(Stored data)
- - -

(** The verification of an email address, begun. *)
Definition start_email_authentication (email : string) (registration : UserRegistration)
    (language : string) : M St DatabaseError UserRegistration :=
  user_email_authentication ← user_email_add_authentication_for_registration email registration;
  _ ← schedule_notification
        (Target_Email (UserEmailAuthentication_id user_email_authentication)) language;
  user_registration_set_email_authentication registration user_email_authentication.

Definition start_phone_authentication (phone : string) (registration : UserRegistration)
    (language : string) : M St DatabaseError UserRegistration :=
  user_phone_authentication ← user_phone_add_authentication_for_registration phone registration;
  _ ← schedule_notification
        (Target_Phone (UserPhoneAuthentication_id user_phone_authentication)) language;
  user_registration_set_phone_authentication registration user_phone_authentication.

(** [password_manager.hash(rng, password)] *)
Definition hash_password (password_manager : PasswordManager) (password : string)
    : M St AnyhowError (Z * string) :=
  hashed ← with_rng (PasswordManager_hash password_manager password);
  of_result hashed.

Definition start_password_registration (password_manager : PasswordManager)
    (request : StartPasswordRegistrationRequest)
    : M St PasswordRegistrationError StartedPasswordRegistration :=
  registration ← try_with Register_Repository
    (user_registration_add (start_username request) (start_ip_address request)
       (start_user_agent request) (start_post_auth_action request));
  registration ←
    match start_terms_url request with
    | Some terms_url =>
        try_with Register_Repository (user_registration_set_terms_url registration terms_url)
    | None => mret registration
    end;
  registration ←
    match start_email request with
    | Some email =>
        try_with Register_Repository
          (start_email_authentication email registration (start_notification_language request))
    | None => mret registration
    end;
  registration ←
    match start_phone request with
    | Some phone =>
        try_with Register_Repository
          (start_phone_authentication phone registration (start_notification_language request))
    | None => mret registration
    end;
  hashed ← try_with Register_Internal (hash_password password_manager (start_password request));
  let '(version, hashed_password) := hashed in
  registration ← try_with Register_Repository
    (user_registration_set_password registration hashed_password version);
  _ ← repo_save;
  mret {| started_registration := registration;
          started_email_verified := negb (is_some (start_email request));
          started_phone_verified := negb (is_some (start_phone request)) |}.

- - -

**Work item**
One stretch of the lines above is wanted, from the line that contains "(** [password_manager.hash(rng, password)] *)" through the line that contains "of_result hashed.". Output it exactly.

**Answer for this exercise**
(** [password_manager.hash(rng, password)] *)
Definition hash_password (password_manager : PasswordManager) (password : string)
    : M St AnyhowError (Z * string) :=
  hashed ← with_rng (PasswordManager_hash password_manager password);
  of_result hashed.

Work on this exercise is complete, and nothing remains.